IQAGPT: Image Quality Assessment with Vision-language and ChatGPT Models
- URL: http://arxiv.org/abs/2312.15663v1
- Date: Mon, 25 Dec 2023 09:13:18 GMT
- Title: IQAGPT: Image Quality Assessment with Vision-language and ChatGPT Models
- Authors: Zhihao Chen, Bin Hu, Chuang Niu, Tao Chen, Yuxin Li, Hongming Shan, Ge
Wang
- Abstract summary: This paper introduces IQAGPT, an innovative image quality assessment system integrating an image quality captioning VLM with ChatGPT.
We build a CT-IQA dataset for training and evaluation, comprising 1,000 CT slices with diverse quality levels professionally annotated.
To better leverage the capabilities of LLMs, we convert annotated quality scores into semantically rich text descriptions using a prompt template.
- Score: 23.99102775778499
- License: http://arxiv.org/licenses/nonexclusive-distrib/1.0/
- Abstract: Large language models (LLMs), such as ChatGPT, have demonstrated impressive
capabilities in various tasks and attracted an increasing interest as a natural
language interface across many domains.
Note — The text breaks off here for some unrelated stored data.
(* ===== verification/Events.v ===== *)
(** * [EventEmitter] of the bundled [events] module ([wordcut.js])

    Listeners are functions: one of the user's, or the wrapper [once] makes,
    which carries its cell [fired], its type and the listener it wraps.  The
    listeners of an event are one function or a reference to an array, kept
    in a heap because [removeAllListeners] holds on to the array it empties
    while user code runs.  A user function is a parameter of the operations;
    [run_user] makes one of any program ([script]) that calls the emitter.
    [emit], [removeListener] and the wrappers call each other, so they take
    fuel: the depth of nested emissions.  Event names are those that
    [Object.prototype] has no property of. *)

From S2P Require Import Prelude.

Module events.

Inductive fn :=
| User (id : nat)
| OnceG (fired : nat) (type : string) (listener : fn).

#[export] Instance fn_eq_dec : EqDecision fn.
Proof. solve_decision. Defined.

(** [f.listener], a property only the wrappers have. *)
Definition listener_of (f : fn) : option fn :=
  match f with User _ => None | OnceG _ _ l => Some l end.

Inductive value := Str (s : string) | FnV (f : fn).

Inductive handler := One (f : fn) | Arr (r : nat).

Record array := { items : list fn; warned : bool }.

Record emitter := {
  _events : list (string * handler); heap : gmap nat array; next_ref : nat;
  _maxListeners : option Z; fired : gset nat; next_cell : nat;
  calls : list (nat * list value);   (* the user functions called, in order *)
  once_runs : list nat;              (* the cells whose listener was applied *)
  leaks : list (string * nat) }.     (* the warnings printed *)

Definition new_emitter : emitter :=
  {| _events := []; heap := ∅; next_ref := 0; _maxListeners := None; fired := ∅;
     next_cell := 0; calls := []; once_runs := []; leaks := [] |}.
(* ===== verification/ConfigStore.v ===== *)
(** * The configuration in the database
      ([storage/config_store.go], [api/handler_config.go])

    The tables [config_vaults] and [config_syncs], one atomic call per SQL
    statement, the operations of the configuration store and the handlers of
    the configuration endpoints.  The text of a row is what [encoding/json]
    makes of a configuration, through the interface [JsonCodec]; the bodies of
    requests are the configurations they decode to.  Ids are compared byte by
    byte, as SQLite and PostgreSQL do.  [SaveVault] works on a
    copy of its argument that shares the authentication with it, so that it
    also gives what the caller's value has become. *)

From S2P Require Import Prelude GoLang Config Effects Store Security.

(** ** JSON *)

(** [T] is the type of texts, [no_text] tells the empty one. *)
Class JsonCodec (T : Type) := {
  Marshal_vault : VaultConfig → result T;
  Unmarshal_vault : T → result VaultConfig;
  Marshal_sync : SyncConfig → result T;
  Unmarshal_sync : T → result SyncConfig;
  no_text : T → bool }.

(** The fields tagged ["-"] are not written. *)
Definition wire_vault (v : VaultConfig) : VaultConfig :=
  {| v_ID := v_ID v; v_Name := v_Name v; v_Type := v_Type v; v_Endpoint := v_Endpoint v;
     v_Method := v_Method v; v_Auth := v_Auth v; v_FieldNames := v_FieldNames v;
     v_Headers := v_Headers v; OperationsOverride := OperationsOverride v;
     v_Timeout := v_Timeout v; SkipSSLVerify := SkipSSLVerify v; ToolConfig := ToolConfig v;
     ResolvedTool := None; LegacyAuthMethod := ""; LegacyAuthHeaders := None |}.

(** What JSON keeps: strings that are UTF-8, integers of 64 bits and finite
    numbers. *)
Definition text (s : string) : Prop := ValidString s = true.
Definition int64 (n : Z) : Prop := (- 2 ^ 63 ≤ n < 2 ^ 63)%Z.
Definition texts (m : option (gmap string string)) : Prop :=
  from_option (map_Forall (λ k v, text k ∧ text v)) True m.
Definition oauth_ok (o : OAuthConfig) : Prop :=
  text (TokenEndpoint o) ∧ text (ClientID o) ∧ text (ClientSecret o) ∧ text (Scope o) ∧
  texts (ExtraParams o).
Definition auth_ok (a : AuthConfig) : Prop :=
  text (auth_Method a) ∧ texts (auth_Headers a) ∧ from_option oauth_ok True (OAuth a).
Definition operation_ok (o : OperationConfig) : Prop :=
  text (op_Method o) ∧ text (op_Endpoint o) ∧ Forall int64 (StatusCodes o) ∧
  from_option (λ p, text (rp_ListPath p) ∧ text (rp_NameField p) ∧ text (rp_ValuePath p)) True
    (ResponseParserOf o).
Definition vault_ok (v : VaultConfig) : Prop :=
  Forall text [v_ID v; v_Name v; v_Type v; v_Endpoint v; v_Method v; ToolConfig v;
               fn_NameField (v_FieldNames v); fn_ValueField (v_FieldNames v)] ∧
  from_option auth_ok True (v_Auth v) ∧ texts (v_Headers v) ∧
  from_option (map_Forall (λ k o, text k ∧ from_option operation_ok True o)) True
    (OperationsOverride v) ∧
  int64 (v_Timeout v).
Definition sync_ok (s : SyncConfig) : Prop :=
  Forall text ([s_ID s; s_Source s; SyncType s; Schedule s] ++ Targets s ++
               Patterns (Filter s) ++ Exclude (Filter s)) ∧
  Forall (λ t, text (tr_Field t) ∧ text (tr_Type t) ∧ text (tr_Value t)) (Transforms s) ∧
  Forall int64 [MaxRetries (s_RetryPolicy s); InitialBackoff (s_RetryPolicy s);
                MaxBackoff (s_RetryPolicy s); ConcurrentWorkers s] ∧
  match Multiplier (s_RetryPolicy s) with S754_infinity _ | S754_nan => False | _ => True end.

(** What is written reads back as the fields that are written. *)
Class JsonLaws (T : Type) `{JsonCodec T} := {
  vault_json v : vault_ok v → ∃ d, Marshal_vault v = inl d ∧ no_text d = false ∧
    Unmarshal_vault d = inl (wire_vault v);
  sync_json s : sync_ok s → ∃ d, Marshal_sync s = inl d ∧ no_text d = false ∧
    Unmarshal_sync d = inl s }.

(** ** Rows and calls *)

Inductive table := config_vaults | config_syncs.
Definition table_name (t : table) : string :=
  match t with config_vaults => "config_vaults" | config_syncs => "config_syncs" end.

Section store.
Context {T : Type}.

Record config_row := { row_id : string; config_json : T; created_at : Z; c_updated_at : Z }.

(** The tables, their dialect, the statements, clock readings and draws of
    entropy so far, and how often [onConfigChanged] was called. *)
Record cworld := {
  c_dbType : DBType; vault_rows : list config_row; sync_rows : list config_row;
  c_stmts : nat; c_ticks : nat; draws : nat; notified : nat }.

Definition rows_of (t : table) (w : cworld) : list config_row :=
  match t with config_vaults => vault_rows w | config_syncs => sync_rows w end.
Definition with_rows (t : table) (l : list config_row) (w : cworld) : cworld :=
  {| c_dbType := c_dbType w;
     vault_rows := match t with config_vaults => l | config_syncs => vault_rows w end;
     sync_rows := match t with config_vaults => sync_rows w | config_syncs => l end;
     c_stmts := c_stmts w; c_ticks := c_ticks w; draws := draws w; notified := notified w |}.
Definition count_stmt (w : cworld) : cworld :=
  {| c_dbType := c_dbType w; vault_rows := vault_rows w; sync_rows := sync_rows w;
     c_stmts := S (c_stmts w); c_ticks := c_ticks w; draws := draws w; notified := notified w |}.
Definition count_tick (w : cworld) : cworld :=
  {| c_dbType := c_dbType w; vault_rows := vault_rows w; sync_rows := sync_rows w;
     c_stmts := c_stmts w; c_ticks := S (c_ticks w); draws := draws w; notified := notified w |}.
Definition count_draw (w : cworld) : cworld :=
  {| c_dbType := c_dbType w; vault_rows := vault_rows w; sync_rows := sync_rows w;
     c_stmts := c_stmts w; c_ticks := c_ticks w; draws := S (draws w); notified := notified w |}.
Definition notify (w : cworld) : cworld :=
  {| c_dbType := c_dbType w; vault_rows := vault_rows w; sync_rows := sync_rows w;
     c_stmts := c_stmts w; c_ticks := c_ticks w; draws := draws w; notified := S (notified w) |}.

Inductive ConfigE : Type → Type :=
| ConfigNow : ConfigE Z
| ExecUpdateRow (ph : string) (t : table) (id : string) (json : T) (now : Z) : ConfigE (result Z)
| CountRows (n : Z) : ConfigE (result Z)    (* RowsAffected of the result of an UPDATE *)
| ExecInsertRow (ph : string) (t : table) (id : string) (json : T) (now : Z) : ConfigE (option error)
| ExecDeleteRow (ph : string) (t : table) (id : string) : ConfigE (option error)
| QueryRow (ph : string) (t : table) (id : string) : ConfigE (result (option T))
| QueryRows (t : table) : ConfigE (result (list T))
| CallEncrypt (plaintext : string) : ConfigE (result string)
| OnConfigChanged : ConfigE unit.    (* [go h.onConfigChanged()] *)

Definition has_row_id (id : string) (r : config_row) : bool := bool_decide (row_id r = id).
Definition update_config (id : string) (json : T) (now : Z) (r : config_row) : config_row :=
  if has_row_id id r
  then {| row_id := row_id r; config_json := json; created_at := created_at r; c_updated_at := now |}
  else r.
(* ===== verification/Runner.v ===== *)
(** * Scheduling: [sync/runner.go] and the reload of [main.go]

    The cron library is the interface [CronOps], with what its documentation
    says of the jobs a scheduler holds as [CronLaws]; [list_cron] is an
    instance.  A job is the closure of [Start]: the engine and the sync it
    executes.  Locks are left out: each method is one step. *)

From S2P Require Import Prelude GoLang Config Effects Store.

(** ** The cron library *)

Class CronOps (C J : Type) := {
  cron_New : C;
  AddFunc : C → string → J → C * result Z;
  cron_Start : C → C;
  cron_Stop : C → C;
  Entry_Next : C → Z → option Z }. (* Entry(id).Next, None when there is no such entry *)

(** What a scheduler holds, and whether it runs them. *)
Class CronLaws (C J : Type) `{CronOps C J} := {
  jobs : C → list (Z * (string * J));
  active : C → bool;
  valid_schedule : string → bool;
  jobs_New : jobs cron_New = [];
  active_New : active cron_New = false;
  AddFunc_valid c s j : valid_schedule s = true → ∃ c' i,
    AddFunc c s j = (c', inl i) ∧ jobs c' = jobs c ++ [(i, (s, j))] ∧
    i ∉ map fst (jobs c) ∧ active c' = active c;
  AddFunc_invalid c s j : valid_schedule s = false → ∃ c' e,
    AddFunc c s j = (c', inr e) ∧ jobs c' = jobs c ∧ active c' = active c;
  jobs_Start c : jobs (cron_Start c) = jobs c;
  active_Start c : active (cron_Start c) = true;
  jobs_Stop c : jobs (cron_Stop c) = jobs c;
  active_Stop c : active (cron_Stop c) = false }.

Section runner.
Context {E C : Type} `{!CronOps C (E * SyncConfig)}.

Record Runner := { r_engine : E; r_cron : C; syncMap : gmap string Z; r_running : bool }.

Definition NewRunner (engine : E) : Runner :=
  {| r_engine := engine; r_cron := cron_New; syncMap := ∅; r_running := false |}.

Definition set_cron (c : C) (r : Runner) : Runner :=
  {| r_engine := r_engine r; r_cron := c; syncMap := syncMap r; r_running := r_running r |}.
Definition map_sync (id : string) (i : Z) (r : Runner) : Runner :=
  {| r_engine := r_engine r; r_cron := r_cron r; syncMap := <[id := i]> (syncMap r);
     r_running := r_running r |}.
Definition set_running (b : bool) (r : Runner) : Runner :=
  {| r_engine := r_engine r; r_cron := r_cron r; syncMap := syncMap r; r_running := b |}.

(** The loop of [Start]. *)
Fixpoint schedule_all (syncs : list SyncConfig) (r : Runner) : Runner * option error :=
  match syncs with
  | [] => (r, None)
  | s :: syncs =>
      if negb (IsEnabled s) then schedule_all syncs r
      else if bool_decide (Schedule s = "") then schedule_all syncs r
      else
        match AddFunc (r_cron r) (Schedule s) (r_engine r, s) with
        | (c, inr err) =>
            (set_cron c r, Some ("failed to schedule sync " +:+ s_ID s +:+ ": " +:+ err))
        | (c, inl i) => schedule_all syncs (map_sync (s_ID s) i (set_cron c r))
        end
  end.

Definition Start (cfg : Config) (r : Runner) : Runner * option error :=
  if r_running r then (r, Some "runner already started")
  else
    match schedule_all (Syncs cfg) r with
    | (r, Some err) => (r, Some err)
    | (r, None) => (set_running true (set_cron (cron_Start (r_cron r)) r), None)
    end.

Definition Stop (r : Runner) : Runner :=
  if r_running r then set_running false (set_cron (cron_Stop (r_cron r)) r) else r.

(** The sync that the engine is to execute. *)
Definition ExecuteSyncNow (syncID : string) (cfg : Config) : result SyncConfig :=
  match find (λ s, bool_decide (s_ID s = syncID)) (Syncs cfg) with
  | None => inr ("sync not found: " +:+ syncID)
  | Some s => inl s
  end.

Definition GetNextRun (syncID : string) (r : Runner) : option Z :=
  match syncMap r !! syncID with
  | None => None
  | Some i => match Entry_Next (r_cron r) i with
              | Some next => if (next =? 0)%Z then None else Some next
              | None => None
              end
  end.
Recently, large vision-language models
(VLMs) like BLIP-2 and GPT-4 have been intensively investigated, which learn
rich vision-language correlation from image-text pairs. However, despite these
developments, the application of LLMs and VLMs in image quality assessment
(IQA), particularly in medical imaging, remains to be explored, which is
valuable for objective performance evaluation and potential supplement or even
replacement of radiologists' opinions. To this end, this paper introduces
IQAGPT, an innovative image quality assessment system integrating an image
quality captioning VLM with ChatGPT for generating quality scores and textual
reports. First, we build a CT-IQA dataset for training and evaluation,
comprising 1,000 CT slices with diverse quality levels professionally
annotated. To better leverage the capabilities of LLMs, we convert annotated
quality scores into semantically rich text descriptions using a prompt
template. Second, we fine-tune the image quality captioning VLM on the CT-IQA
dataset to generate quality descriptions. The captioning model fuses the image
and text features through cross-modal attention. Third, based on the quality
descriptions, users can talk with ChatGPT to rate image quality scores or
produce a radiological quality report. Our preliminary results demonstrate the
feasibility of assessing image quality with large models. Remarkably, our
IQAGPT outperforms GPT-4 and CLIP-IQA, as well as the multi-task classification
and regression models that solely rely on images.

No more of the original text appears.